WHAT IS REQUIRED ->
For the records below, tally every line that has the word "violates" and reply with the number alone.

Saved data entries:
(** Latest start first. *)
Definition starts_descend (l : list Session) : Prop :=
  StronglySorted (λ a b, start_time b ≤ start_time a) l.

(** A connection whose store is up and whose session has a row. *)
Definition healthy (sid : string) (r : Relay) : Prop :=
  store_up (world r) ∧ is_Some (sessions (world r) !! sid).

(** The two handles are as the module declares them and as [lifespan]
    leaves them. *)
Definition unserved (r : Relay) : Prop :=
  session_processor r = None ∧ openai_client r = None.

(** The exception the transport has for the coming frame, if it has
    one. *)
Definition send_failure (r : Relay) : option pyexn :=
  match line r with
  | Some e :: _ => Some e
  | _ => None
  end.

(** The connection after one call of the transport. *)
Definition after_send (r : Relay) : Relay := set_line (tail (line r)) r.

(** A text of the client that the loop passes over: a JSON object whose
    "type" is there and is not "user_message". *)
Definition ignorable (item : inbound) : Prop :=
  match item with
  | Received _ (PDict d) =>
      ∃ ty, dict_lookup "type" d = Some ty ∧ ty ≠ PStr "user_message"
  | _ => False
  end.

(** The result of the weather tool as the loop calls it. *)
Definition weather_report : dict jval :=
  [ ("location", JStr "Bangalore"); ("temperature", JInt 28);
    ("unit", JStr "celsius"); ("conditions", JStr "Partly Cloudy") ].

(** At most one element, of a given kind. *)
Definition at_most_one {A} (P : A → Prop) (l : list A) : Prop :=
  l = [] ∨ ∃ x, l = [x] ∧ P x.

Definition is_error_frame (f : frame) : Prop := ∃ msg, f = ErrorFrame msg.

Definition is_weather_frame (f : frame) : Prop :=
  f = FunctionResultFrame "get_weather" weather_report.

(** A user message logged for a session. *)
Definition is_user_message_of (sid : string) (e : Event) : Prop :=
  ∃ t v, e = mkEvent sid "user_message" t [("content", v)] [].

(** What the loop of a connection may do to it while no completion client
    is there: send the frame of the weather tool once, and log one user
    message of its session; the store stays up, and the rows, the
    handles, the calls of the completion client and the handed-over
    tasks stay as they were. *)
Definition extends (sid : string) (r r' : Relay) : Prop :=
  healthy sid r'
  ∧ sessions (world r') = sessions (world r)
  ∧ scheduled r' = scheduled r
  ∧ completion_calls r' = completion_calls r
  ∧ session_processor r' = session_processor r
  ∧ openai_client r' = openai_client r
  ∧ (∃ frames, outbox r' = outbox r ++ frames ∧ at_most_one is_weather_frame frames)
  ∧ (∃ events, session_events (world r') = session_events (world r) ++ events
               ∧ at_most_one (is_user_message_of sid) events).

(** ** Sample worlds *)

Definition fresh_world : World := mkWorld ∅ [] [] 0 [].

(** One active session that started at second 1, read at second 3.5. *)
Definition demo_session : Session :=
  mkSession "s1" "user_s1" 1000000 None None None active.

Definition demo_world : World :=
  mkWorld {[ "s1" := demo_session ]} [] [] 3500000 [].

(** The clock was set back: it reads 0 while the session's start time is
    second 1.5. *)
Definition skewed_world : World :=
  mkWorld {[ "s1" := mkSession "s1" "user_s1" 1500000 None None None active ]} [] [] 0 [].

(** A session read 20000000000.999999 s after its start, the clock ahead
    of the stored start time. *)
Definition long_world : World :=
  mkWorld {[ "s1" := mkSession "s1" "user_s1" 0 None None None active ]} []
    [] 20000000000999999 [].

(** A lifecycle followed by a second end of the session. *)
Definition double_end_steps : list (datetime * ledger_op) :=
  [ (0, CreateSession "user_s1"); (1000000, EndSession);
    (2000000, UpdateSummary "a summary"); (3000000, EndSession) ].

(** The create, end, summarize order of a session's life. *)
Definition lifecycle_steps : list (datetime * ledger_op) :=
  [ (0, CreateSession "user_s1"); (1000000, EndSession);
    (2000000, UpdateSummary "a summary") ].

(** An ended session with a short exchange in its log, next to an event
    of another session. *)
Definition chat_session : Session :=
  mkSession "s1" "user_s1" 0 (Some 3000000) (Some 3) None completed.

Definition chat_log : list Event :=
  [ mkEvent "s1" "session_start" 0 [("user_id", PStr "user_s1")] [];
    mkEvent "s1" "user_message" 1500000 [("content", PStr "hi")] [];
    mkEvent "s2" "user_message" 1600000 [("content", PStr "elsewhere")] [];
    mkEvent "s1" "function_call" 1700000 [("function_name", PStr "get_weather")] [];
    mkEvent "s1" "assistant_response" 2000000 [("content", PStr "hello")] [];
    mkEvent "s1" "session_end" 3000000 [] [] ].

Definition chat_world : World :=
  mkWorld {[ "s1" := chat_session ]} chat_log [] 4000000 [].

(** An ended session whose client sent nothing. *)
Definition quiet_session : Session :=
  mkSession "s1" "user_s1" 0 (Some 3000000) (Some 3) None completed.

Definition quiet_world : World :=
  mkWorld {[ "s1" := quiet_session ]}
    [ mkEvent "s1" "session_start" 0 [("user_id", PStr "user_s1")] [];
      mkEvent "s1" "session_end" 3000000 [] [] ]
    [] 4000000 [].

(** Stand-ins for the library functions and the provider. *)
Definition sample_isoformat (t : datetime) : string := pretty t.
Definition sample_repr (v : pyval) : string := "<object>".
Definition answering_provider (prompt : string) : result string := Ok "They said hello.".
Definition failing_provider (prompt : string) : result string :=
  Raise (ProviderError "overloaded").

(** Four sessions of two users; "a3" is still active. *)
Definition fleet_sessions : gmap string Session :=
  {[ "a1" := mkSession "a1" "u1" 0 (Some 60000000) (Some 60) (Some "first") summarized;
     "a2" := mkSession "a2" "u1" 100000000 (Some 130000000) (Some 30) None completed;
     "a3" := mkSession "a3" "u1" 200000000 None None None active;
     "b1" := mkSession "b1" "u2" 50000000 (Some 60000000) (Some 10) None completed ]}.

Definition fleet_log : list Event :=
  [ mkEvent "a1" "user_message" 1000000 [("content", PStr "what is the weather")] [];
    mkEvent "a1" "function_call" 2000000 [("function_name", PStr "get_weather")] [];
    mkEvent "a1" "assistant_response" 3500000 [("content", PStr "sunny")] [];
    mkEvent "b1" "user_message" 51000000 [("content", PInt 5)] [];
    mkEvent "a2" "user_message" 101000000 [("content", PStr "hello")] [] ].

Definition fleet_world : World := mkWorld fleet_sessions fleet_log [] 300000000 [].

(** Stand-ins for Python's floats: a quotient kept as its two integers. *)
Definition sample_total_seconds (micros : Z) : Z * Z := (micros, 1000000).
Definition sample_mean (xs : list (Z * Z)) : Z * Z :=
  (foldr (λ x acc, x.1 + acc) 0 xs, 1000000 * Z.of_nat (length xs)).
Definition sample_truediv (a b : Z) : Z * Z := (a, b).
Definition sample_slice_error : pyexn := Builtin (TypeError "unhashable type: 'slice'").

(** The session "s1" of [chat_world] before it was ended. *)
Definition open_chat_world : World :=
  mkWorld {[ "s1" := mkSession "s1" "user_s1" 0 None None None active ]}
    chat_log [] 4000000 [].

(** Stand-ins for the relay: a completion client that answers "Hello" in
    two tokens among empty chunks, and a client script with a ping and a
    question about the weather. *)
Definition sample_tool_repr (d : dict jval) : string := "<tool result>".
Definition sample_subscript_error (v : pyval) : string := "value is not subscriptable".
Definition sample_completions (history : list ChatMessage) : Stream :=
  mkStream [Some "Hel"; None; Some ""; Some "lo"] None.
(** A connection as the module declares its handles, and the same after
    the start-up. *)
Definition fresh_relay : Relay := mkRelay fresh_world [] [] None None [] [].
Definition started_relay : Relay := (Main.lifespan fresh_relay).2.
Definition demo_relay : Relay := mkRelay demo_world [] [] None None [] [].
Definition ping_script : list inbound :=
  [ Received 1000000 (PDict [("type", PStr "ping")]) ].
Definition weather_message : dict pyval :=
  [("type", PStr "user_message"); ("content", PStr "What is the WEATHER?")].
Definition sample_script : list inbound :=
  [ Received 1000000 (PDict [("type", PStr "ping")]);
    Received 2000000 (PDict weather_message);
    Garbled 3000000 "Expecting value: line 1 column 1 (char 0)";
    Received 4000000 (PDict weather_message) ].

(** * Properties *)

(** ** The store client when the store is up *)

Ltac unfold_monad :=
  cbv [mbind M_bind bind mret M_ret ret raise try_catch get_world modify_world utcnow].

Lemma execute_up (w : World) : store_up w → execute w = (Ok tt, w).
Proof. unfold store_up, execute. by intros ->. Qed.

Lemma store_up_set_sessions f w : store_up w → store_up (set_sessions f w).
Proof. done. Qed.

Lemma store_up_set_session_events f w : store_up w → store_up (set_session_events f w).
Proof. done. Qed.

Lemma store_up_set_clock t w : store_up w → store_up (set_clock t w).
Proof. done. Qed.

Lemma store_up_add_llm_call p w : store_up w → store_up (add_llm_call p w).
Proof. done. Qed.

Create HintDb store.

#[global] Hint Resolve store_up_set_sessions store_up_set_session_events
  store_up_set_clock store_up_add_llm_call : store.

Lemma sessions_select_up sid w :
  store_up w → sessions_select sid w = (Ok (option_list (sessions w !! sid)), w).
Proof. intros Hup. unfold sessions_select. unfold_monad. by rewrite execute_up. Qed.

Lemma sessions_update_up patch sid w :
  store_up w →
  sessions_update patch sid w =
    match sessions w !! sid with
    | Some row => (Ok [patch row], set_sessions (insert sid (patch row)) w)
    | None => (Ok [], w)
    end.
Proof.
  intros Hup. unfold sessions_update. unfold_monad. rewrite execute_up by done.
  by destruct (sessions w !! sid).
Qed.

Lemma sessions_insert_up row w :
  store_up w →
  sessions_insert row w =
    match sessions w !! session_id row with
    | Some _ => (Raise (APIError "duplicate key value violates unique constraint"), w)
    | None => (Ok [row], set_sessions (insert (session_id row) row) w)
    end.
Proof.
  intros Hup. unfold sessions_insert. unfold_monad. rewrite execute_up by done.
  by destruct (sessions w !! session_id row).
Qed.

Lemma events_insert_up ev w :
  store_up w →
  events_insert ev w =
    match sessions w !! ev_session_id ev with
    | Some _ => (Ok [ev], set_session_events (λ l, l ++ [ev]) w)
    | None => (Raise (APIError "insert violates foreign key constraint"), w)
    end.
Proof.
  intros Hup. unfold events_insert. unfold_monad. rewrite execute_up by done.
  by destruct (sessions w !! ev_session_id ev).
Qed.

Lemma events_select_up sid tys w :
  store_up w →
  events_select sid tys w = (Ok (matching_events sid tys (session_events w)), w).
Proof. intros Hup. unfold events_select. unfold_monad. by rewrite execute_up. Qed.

RESULT FOR THIS EXERCISE ->
2